That Plaintiff is pro se does not reduce his obligations under Rule 56. Rather, “liberal treatment of pro se pleadings does not require lenient treatment of substantive law.” Durante v. Fairlane Town Ctr., 201 Fed.Appx. 338, 344 (6th Cir. 2006). In addition, “[o]nce a case has progressed to the summary judgment stage, . . . ‘the liberal pleading standards under Swierkiewicz [v. Sorema, N.A., 534 U.S. 506, 512-13 (2002)] and [the Federal Rules] are inapplicable.'” Tucker v. Union of Needletrades, Indus. & Textile Emps., 407 F.3d 784, 788 (6th Cir. 2005) (quoting Gilmour v. Gates, McDonald & Co., 382 F.3d 1312, 1315 (11th Cir. 2004)).
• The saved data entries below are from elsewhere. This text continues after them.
(** C2: an ingestor's update, applied to any record of its channel,
    leaves every field of the other five groups, and [timestamp_ms],
    as it was. *)
Theorem ingestor_update_disjoint (c : FcTelemetryCollector) (r : TelemetryRecord)
  (h : heap) (d : FcTelemetryData) :
  h !! _current_data c = Some d ->
  exists d', fst (ingest c r h) !! _current_data c = Some d' /\
    (forall f g, group_of f = Some g -> g <> channel_of r ->
                 getattr d' f = getattr d f) /\
    timestamp_ms d' = timestamp_ms d.
Proof.
  intros Hd. destruct (ingest_frame c r h d Hd) as (d' & Hd' & F).
  exists d'. split; [exact Hd' | split].
  - intros f g Hg Hne. apply F. congruence.
  - assert (E : getattr d' fld_timestamp_ms = getattr d fld_timestamp_ms)
      by (apply F; discriminate).
    simpl in E. congruence.
Qed.

Lemma ingestor_update_disjoint_witness :
  exists d',
    fst (ingest sample_collector (RecPosition sample_position) sample_heap)
      !! 1%positive = Some d' /\
    (forall f g, group_of f = Some g -> g <> ChPosition ->
                 getattr d' f = getattr (FcTelemetryData_init 5) f) /\
    timestamp_ms d' = 5%float.
Proof.
  refine (ingestor_update_disjoint sample_collector (RecPosition sample_position)
            sample_heap (FcTelemetryData_init 5) _).
  vm_compute. reflexivity.
Defined.

(** C7: the constructor stores a snapshot that holds the documented
    default in every field but [timestamp_ms].  Whatever the ingestors
    of the other channels received since, the canonical snapshot is
    still on the heap and still holds the documented defaults in the
    fields of a group no ingestor has written yet; a read returns a copy
    that agrees with the canonical snapshot in every field but
    [timestamp_ms], so it returns these defaults too. *)
Theorem read_before_first_write_is_default (t0 : float) (h0 : heap)
  (g : Channel) (rs : list TelemetryRecord) (t : float) :
  Forall (fun r => channel_of r <> g) rs ->
  let c := fst (FcTelemetryCollector_init t0 h0) in
  let h := ingest_all c rs (snd (FcTelemetryCollector_init t0 h0)) in
  (exists d0, snd (FcTelemetryCollector_init t0 h0) !! _current_data c = Some d0 /\
     h0 !! _current_data c = None /\
     timestamp_ms d0 = t0 /\
     forall f, f <> fld_timestamp_ms -> getattr d0 f = documented_default f) /\
  exists d data,
    h !! _current_data c = Some d /\
    snd (get_latest_data c t h) !! fst (get_latest_data c t h) = Some data /\
    fst (get_latest_data c t h) <> _current_data c /\
    agree_except fld_timestamp_ms d data /\
    forall f, group_of f = Some g ->
      getattr d f = documented_default f /\ getattr data f = documented_default f.
Proof.
  intros Hrs c h. split.
  - exists (FcTelemetryData_init t0).
    split; [apply init_lookup | split; [apply fresh_not_allocated | split; [reflexivity |]]].
    intros f Hf. destruct f; try reflexivity. contradiction Hf; reflexivity.
  - destruct (ingest_all_frame c g rs _ _ (init_lookup t0 h0) Hrs) as (d & Hd & F).
    exists d, (dataclasses_replace_timestamp_ms d (t * 1000)%float).
    assert (Hdef : forall f, group_of f = Some g -> getattr d f = documented_default f).
    { intros f Hf. rewrite F by exact Hf. destruct f; try reflexivity; discriminate. }
    split; [exact Hd | split; [apply get_latest_data_copy, Hd | split; [| split]]].
    + intros E.
      assert (Hfresh : h !! _current_data c = None)
        by (rewrite <- E; apply fresh_not_allocated).
      discriminate (eq_trans (eq_sym Hfresh) Hd).
    + apply replace_timestamp_agrees.
    + intros f Hf. split; [apply Hdef, Hf |].
      rewrite replace_timestamp_agrees by (intros ->; discriminate).
      apply Hdef, Hf.
Qed.

Lemma read_before_first_write_is_default_witness :
  let c := fst (FcTelemetryCollector_init 5 ∅) in
  let h := ingest_all c [RecPosition sample_position] (snd (FcTelemetryCollector_init 5 ∅)) in
  exists d data,
    h !! _current_data c = Some d /\
    snd (get_latest_data c 6 h) !! fst (get_latest_data c 6 h) = Some data /\
    fst (get_latest_data c 6 h) <> _current_data c /\
    agree_except fld_timestamp_ms d data /\
    forall f, group_of f = Some ChQuaternion ->
      getattr d f = documented_default f /\ getattr data f = documented_default f.
Proof.
  refine (proj2 (read_before_first_write_is_default 5 ∅ ChQuaternion
                   [RecPosition sample_position] 6 _)).
  repeat constructor. discriminate.
Defined.

(** C1: a read allocates a new object whose fields are those of the
    canonical snapshot, but for [timestamp_ms], which is the time of
    the read; the canonical snapshot and every object already on the
    heap (the copies returned before) are as they were, and stay so
    whatever is assigned to the fields of the new copy. *)
Theorem get_latest_data_independent_copy (c : FcTelemetryCollector) (t : float)
  (h : heap) (d : FcTelemetryData) :
  h !! _current_data c = Some d ->
  let l := fst (get_latest_data c t h) in
  let h' := snd (get_latest_data c t h) in
  h !! l = None /\
  (exists data, h' !! l = Some data /\
     timestamp_ms data = (t * 1000)%float /\ agree_except fld_timestamp_ms d data) /\
  h' !! _current_data c = Some d /\
  (forall l0, is_Some (h !! l0) -> h' !! l0 = h !! l0) /\
  forall (mutate : FcTelemetryData -> FcTelemetryData),
    let h'' := fst (assign l mutate h') in
    h'' !! _current_data c = Some d /\
    forall l0, is_Some (h !! l0) -> h'' !! l0 = h !! l0.
Proof.
  intros Hd l h'.
  assert (Hfresh : h !! l = None) by apply fresh_not_allocated.
  assert (Hold : forall l0, is_Some (h !! l0) -> l <> l0).
  { intros l0 [x Hx] ->. congruence. }
  assert (Hkeep : forall l0, is_Some (h !! l0) -> h' !! l0 = h !! l0).
  { intros l0 Hl0. apply lookup_insert_ne, Hold, Hl0. }
  split; [exact Hfresh | split; [| split; [| split; [exact Hkeep |]]]].
  - exists (dataclasses_replace_timestamp_ms d (t * 1000)%float).
    split; [apply get_latest_data_copy, Hd | split; [reflexivity |]].
    apply replace_timestamp_agrees.
  - rewrite Hkeep by (rewrite Hd; eauto). exact Hd.
  - intros mutate h''.
    assert (Hmut : forall l0, is_Some (h !! l0) -> h'' !! l0 = h !! l0).
    { intros l0 Hl0. unfold h'', assign. simpl.
      rewrite lookup_alter_ne by (apply Hold, Hl0). apply Hkeep, Hl0. }
    split; [| exact Hmut].
    rewrite Hmut by (rewrite Hd; eauto). exact Hd.
Qed.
The Sixth Circuit has made clear that, when opposing summary judgment, a party cannot rely on allegations or denials in unsworn filings and that a party's “status as a pro se litigant does not alter [this] duty on a summary judgment motion.” Viergutz v. Lucent Techs., Inc., 375 Fed.Appx. 482, 485 (6th Cir. 2010); see also United States v. Brown, 7 Fed.Appx. 353, 354 (6th Cir. 2001) (affirming grant of summary judgment against a pro se plaintiff because he “failed to present any evidence to defeat the government's motion”).

C. Analysis

To begin, although Plaintiff alleges a violation of the Eighth Amendment based on unsafe conditions of confinement, at the time of his incarceration he was a pretrial detainee. “The Eighth Amendment provides an inmate the right to be free from cruel and unusual punishment. The Due Process Clause of the Fourteenth Amendment provides the same protections to pretrial detainees.” Richmond v. Huq, 885 F.3d 928, 937 (6th Cir. 2018) (citing Richko v. Wayne Cty., 819 F.3d 907, 915 (6th Cir. 2016)). The Fourteenth Amendment applies to this claim. The Eighth and Fourteenth Amendment deliberate indifference standards are largely the same except the subjective component is modified in cases brought by pretrial detainees. Brawner v. Scott Cnty., Tenn., 14 F.4th 585 (6th Cir. 2021).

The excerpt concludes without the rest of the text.